**What needs to be done**
Repeat exactly the lines below that lie between the line with "(** [read_some], [write_some] *)" and the line with "Definition tls_read (n", counting both of those lines as part of the answer.

+---+

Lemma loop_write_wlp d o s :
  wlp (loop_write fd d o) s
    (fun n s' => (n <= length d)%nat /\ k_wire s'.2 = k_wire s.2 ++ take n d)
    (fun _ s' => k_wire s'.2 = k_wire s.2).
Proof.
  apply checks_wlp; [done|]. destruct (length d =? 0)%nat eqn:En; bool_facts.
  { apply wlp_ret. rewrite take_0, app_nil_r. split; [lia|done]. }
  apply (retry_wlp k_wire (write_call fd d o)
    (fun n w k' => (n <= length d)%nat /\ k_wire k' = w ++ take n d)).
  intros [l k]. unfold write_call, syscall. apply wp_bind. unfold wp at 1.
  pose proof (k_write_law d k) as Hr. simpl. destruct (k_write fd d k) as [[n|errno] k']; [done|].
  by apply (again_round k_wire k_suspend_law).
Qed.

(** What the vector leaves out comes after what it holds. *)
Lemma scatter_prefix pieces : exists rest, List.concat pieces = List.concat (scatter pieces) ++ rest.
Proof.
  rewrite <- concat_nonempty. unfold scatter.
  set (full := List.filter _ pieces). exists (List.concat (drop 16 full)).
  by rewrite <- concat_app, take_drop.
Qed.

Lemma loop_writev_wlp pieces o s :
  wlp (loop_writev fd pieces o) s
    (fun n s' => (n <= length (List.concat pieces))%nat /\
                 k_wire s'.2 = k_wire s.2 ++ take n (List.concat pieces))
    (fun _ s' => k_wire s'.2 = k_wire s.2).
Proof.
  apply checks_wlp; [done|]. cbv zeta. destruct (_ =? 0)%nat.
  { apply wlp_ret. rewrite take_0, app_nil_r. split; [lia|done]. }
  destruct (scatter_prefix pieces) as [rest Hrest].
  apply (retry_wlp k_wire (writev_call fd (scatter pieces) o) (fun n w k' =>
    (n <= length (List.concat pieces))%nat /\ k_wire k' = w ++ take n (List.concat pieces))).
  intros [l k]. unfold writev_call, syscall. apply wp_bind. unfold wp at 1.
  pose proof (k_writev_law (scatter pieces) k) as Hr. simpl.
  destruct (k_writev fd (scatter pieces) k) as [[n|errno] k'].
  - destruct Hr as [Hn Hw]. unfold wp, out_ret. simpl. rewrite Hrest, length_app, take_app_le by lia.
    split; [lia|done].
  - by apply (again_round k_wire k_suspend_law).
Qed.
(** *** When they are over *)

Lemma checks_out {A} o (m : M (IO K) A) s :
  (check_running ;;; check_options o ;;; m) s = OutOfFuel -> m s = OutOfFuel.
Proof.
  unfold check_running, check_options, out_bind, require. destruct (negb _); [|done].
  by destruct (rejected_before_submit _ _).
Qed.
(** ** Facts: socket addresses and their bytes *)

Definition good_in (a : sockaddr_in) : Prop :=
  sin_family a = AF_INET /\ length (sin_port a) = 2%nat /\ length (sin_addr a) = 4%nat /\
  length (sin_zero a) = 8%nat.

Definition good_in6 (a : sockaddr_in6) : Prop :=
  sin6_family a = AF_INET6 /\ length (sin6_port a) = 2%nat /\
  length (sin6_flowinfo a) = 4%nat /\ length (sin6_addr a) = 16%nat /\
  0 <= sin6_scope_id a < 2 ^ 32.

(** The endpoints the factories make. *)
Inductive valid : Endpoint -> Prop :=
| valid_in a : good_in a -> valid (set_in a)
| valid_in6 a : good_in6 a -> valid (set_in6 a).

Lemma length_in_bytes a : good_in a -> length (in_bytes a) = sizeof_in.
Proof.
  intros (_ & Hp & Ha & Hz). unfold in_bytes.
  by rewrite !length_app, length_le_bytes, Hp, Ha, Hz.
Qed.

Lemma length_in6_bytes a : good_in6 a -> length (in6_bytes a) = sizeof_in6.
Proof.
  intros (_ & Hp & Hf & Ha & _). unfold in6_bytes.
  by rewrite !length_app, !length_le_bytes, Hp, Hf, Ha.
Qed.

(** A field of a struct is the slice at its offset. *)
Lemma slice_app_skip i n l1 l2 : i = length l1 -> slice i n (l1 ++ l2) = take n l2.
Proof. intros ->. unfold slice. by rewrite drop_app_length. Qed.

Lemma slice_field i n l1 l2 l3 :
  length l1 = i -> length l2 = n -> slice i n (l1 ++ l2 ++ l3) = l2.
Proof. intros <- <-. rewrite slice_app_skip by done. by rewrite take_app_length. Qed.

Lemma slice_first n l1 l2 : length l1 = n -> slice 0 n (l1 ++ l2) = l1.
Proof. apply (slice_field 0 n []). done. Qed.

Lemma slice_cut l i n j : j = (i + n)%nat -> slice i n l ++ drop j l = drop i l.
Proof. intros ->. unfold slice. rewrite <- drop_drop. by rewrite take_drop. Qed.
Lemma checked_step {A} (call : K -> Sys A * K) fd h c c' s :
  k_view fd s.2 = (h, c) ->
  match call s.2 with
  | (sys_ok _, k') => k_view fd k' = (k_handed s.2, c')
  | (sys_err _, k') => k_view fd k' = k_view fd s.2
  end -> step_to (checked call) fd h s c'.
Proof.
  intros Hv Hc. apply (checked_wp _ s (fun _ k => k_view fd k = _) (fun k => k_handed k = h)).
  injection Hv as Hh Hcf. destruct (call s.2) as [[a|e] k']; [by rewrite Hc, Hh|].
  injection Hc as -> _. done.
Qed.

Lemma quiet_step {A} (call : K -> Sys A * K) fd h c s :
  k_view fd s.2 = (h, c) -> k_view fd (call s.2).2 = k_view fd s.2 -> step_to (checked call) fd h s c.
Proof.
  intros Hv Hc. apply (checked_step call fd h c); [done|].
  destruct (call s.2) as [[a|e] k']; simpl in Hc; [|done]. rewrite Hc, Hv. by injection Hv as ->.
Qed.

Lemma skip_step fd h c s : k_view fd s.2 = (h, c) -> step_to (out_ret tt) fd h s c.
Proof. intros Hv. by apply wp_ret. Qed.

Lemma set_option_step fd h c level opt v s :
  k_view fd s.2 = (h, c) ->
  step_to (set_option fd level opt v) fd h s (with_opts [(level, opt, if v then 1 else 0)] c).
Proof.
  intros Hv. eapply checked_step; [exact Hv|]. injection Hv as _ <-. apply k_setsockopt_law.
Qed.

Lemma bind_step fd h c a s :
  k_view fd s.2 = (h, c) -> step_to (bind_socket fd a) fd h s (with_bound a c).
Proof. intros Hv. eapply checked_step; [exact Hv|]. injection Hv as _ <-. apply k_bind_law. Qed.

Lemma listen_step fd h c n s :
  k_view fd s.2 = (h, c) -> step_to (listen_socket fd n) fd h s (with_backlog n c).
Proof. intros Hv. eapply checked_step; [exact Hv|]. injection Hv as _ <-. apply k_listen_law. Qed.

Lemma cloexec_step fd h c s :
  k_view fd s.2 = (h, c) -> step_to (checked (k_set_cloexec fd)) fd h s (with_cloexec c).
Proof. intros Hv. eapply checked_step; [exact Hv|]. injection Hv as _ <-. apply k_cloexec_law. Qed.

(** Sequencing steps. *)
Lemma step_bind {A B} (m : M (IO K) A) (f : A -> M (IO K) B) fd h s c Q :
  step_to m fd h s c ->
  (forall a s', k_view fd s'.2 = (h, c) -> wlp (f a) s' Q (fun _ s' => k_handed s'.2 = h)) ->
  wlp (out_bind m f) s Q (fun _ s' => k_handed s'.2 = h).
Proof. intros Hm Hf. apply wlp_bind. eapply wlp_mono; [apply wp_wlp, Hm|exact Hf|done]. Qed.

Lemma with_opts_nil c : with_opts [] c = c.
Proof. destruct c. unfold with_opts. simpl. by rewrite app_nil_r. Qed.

+---+

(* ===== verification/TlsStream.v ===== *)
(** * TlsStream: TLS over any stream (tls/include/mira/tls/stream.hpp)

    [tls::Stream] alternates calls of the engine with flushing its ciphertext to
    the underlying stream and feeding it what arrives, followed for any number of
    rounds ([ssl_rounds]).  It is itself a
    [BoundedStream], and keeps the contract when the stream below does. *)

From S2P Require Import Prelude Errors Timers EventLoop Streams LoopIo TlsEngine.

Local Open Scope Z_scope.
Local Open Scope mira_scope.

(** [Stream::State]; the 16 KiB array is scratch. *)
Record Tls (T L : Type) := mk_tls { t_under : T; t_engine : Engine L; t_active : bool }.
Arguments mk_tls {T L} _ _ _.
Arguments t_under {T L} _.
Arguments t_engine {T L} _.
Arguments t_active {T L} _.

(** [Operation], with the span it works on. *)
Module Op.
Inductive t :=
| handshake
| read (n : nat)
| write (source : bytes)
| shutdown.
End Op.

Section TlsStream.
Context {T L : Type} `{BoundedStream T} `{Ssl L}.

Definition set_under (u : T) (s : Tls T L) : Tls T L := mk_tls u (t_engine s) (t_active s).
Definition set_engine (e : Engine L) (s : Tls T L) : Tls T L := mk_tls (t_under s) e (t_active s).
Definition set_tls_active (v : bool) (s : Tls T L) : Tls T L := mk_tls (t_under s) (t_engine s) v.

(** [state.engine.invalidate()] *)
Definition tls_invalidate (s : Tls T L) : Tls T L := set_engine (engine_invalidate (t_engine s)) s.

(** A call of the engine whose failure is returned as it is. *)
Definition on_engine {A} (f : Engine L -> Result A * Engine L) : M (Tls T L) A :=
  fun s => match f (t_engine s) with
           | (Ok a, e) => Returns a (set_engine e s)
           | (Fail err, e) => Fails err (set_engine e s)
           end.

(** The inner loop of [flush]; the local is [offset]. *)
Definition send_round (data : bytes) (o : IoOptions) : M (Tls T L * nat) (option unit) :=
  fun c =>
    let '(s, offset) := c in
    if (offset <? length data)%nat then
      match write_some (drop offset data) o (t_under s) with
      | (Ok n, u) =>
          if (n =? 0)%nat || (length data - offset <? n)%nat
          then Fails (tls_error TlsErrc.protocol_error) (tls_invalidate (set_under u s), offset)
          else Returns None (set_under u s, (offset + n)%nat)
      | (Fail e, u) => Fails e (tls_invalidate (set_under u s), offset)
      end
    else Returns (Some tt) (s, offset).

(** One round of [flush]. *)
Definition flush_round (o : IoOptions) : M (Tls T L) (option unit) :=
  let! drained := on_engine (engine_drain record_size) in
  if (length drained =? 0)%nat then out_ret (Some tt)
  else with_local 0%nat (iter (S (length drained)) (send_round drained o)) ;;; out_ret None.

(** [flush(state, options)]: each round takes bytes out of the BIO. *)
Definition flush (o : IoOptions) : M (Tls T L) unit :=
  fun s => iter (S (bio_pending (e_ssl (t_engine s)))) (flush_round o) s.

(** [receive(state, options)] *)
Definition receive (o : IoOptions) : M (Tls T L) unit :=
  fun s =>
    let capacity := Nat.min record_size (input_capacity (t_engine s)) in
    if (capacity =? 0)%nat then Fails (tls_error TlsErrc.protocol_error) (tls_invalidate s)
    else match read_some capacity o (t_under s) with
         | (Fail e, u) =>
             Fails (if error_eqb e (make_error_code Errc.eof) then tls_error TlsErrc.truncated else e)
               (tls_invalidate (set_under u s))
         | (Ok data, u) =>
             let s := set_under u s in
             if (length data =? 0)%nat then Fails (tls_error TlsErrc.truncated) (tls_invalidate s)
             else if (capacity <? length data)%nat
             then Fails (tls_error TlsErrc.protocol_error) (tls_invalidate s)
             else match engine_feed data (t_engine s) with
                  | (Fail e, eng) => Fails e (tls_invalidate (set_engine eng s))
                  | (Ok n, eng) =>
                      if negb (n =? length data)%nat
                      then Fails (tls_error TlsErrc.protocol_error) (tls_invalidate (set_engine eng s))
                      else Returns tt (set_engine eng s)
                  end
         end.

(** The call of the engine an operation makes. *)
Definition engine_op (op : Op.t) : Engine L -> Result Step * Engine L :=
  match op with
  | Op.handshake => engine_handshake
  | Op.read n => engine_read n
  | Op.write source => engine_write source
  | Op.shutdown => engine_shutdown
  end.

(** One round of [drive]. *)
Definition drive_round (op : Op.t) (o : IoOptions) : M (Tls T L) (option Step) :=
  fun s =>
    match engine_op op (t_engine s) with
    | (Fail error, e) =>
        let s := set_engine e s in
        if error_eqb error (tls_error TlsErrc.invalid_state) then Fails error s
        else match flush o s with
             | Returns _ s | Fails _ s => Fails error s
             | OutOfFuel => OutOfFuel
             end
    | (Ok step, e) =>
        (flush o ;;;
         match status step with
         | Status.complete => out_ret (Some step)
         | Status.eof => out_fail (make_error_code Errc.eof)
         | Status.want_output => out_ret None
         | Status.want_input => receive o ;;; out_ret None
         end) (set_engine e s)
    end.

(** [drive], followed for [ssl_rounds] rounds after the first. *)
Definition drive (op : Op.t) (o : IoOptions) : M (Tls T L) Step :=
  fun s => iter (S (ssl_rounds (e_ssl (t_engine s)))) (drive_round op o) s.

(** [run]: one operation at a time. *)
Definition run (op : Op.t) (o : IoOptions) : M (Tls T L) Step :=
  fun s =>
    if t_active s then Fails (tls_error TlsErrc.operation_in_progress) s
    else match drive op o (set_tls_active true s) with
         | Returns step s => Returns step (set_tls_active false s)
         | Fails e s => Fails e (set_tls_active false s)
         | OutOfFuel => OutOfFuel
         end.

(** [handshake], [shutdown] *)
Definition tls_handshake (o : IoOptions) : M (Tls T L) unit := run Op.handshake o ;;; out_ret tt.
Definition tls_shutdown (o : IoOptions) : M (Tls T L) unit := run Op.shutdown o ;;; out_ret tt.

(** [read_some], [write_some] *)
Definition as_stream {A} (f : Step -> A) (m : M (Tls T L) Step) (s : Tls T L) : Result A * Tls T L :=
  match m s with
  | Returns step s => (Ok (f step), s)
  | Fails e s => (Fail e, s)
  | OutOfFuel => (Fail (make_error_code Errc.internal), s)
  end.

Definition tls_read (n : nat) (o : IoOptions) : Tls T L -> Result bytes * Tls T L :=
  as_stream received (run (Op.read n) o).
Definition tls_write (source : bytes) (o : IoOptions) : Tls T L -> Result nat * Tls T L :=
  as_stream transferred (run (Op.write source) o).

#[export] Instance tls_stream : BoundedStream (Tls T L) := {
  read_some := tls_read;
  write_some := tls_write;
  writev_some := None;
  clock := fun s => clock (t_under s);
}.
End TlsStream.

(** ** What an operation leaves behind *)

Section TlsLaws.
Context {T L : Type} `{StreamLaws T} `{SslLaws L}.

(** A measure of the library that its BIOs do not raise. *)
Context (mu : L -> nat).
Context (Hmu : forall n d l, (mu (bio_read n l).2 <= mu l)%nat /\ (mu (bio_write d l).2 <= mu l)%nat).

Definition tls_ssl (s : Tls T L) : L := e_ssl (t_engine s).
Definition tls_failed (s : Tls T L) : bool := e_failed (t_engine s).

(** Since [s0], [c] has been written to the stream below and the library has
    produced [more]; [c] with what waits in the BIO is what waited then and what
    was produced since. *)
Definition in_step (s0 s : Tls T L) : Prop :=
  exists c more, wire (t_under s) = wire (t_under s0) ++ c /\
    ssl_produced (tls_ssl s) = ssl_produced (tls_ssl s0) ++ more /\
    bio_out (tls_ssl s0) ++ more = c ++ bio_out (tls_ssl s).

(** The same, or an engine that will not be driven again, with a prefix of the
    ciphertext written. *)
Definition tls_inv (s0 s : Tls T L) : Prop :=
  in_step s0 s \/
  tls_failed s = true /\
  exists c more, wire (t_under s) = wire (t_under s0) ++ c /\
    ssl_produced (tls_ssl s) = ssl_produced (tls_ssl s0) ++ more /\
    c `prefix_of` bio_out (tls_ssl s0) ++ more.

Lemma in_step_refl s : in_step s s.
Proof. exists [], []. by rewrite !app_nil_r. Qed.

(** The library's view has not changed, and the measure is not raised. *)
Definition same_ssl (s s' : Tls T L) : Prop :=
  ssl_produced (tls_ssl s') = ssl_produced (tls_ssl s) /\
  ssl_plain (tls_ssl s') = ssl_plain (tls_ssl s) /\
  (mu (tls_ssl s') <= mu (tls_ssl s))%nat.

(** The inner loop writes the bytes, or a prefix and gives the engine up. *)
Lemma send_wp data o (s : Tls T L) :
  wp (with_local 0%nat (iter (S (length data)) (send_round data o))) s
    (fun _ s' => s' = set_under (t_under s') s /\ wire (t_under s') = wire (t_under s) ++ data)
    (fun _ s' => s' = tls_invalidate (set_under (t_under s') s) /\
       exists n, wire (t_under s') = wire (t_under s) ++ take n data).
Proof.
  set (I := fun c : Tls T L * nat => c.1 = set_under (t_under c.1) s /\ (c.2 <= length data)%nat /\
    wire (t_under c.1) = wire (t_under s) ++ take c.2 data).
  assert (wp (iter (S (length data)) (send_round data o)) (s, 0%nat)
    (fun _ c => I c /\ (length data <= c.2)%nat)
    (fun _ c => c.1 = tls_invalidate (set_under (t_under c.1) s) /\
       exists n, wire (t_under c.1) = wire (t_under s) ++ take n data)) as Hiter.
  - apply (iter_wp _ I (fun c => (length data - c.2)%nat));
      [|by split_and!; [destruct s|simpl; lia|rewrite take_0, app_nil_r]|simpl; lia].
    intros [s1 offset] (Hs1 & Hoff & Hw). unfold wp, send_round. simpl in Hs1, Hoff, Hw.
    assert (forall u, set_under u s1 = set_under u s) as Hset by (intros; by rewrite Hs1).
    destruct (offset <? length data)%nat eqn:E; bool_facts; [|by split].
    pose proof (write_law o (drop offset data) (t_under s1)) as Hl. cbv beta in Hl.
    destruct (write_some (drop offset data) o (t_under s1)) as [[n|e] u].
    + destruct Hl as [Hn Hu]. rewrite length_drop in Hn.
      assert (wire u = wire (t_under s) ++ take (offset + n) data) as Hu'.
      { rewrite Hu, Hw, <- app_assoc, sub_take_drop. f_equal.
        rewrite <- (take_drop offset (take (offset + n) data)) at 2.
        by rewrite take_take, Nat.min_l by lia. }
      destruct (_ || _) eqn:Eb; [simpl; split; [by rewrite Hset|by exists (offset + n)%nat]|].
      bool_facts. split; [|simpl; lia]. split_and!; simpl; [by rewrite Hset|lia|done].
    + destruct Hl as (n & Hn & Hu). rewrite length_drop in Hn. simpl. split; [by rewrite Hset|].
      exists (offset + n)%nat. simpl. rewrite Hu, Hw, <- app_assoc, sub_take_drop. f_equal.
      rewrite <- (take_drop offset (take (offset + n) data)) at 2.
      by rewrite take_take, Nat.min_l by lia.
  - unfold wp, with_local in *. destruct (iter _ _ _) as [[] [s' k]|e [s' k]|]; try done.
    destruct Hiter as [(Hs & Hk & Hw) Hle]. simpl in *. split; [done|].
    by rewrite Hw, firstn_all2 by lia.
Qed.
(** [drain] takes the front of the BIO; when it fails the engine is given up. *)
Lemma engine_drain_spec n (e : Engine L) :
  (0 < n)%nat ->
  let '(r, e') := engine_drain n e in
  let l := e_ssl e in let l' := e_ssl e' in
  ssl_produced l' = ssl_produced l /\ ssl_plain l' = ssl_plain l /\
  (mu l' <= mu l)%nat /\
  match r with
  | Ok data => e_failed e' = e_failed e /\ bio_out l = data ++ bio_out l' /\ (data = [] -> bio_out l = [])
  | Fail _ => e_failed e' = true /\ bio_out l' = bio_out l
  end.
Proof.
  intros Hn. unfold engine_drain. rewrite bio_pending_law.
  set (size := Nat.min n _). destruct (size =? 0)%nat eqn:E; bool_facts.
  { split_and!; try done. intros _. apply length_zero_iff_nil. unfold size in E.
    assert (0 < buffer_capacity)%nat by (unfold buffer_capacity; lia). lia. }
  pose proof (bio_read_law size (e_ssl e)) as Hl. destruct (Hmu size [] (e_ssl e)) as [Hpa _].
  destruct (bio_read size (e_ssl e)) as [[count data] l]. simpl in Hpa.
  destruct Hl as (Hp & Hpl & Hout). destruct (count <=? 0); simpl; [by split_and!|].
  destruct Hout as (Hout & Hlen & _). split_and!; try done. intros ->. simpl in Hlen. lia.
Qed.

+---+

**Task answer**
(** [read_some], [write_some] *)
Definition as_stream {A} (f : Step -> A) (m : M (Tls T L) Step) (s : Tls T L) : Result A * Tls T L :=
  match m s with
  | Returns step s => (Ok (f step), s)
  | Fails e s => (Fail e, s)
  | OutOfFuel => (Fail (make_error_code Errc.internal), s)
  end.

Definition tls_read (n : nat) (o : IoOptions) : Tls T L -> Result bytes * Tls T L :=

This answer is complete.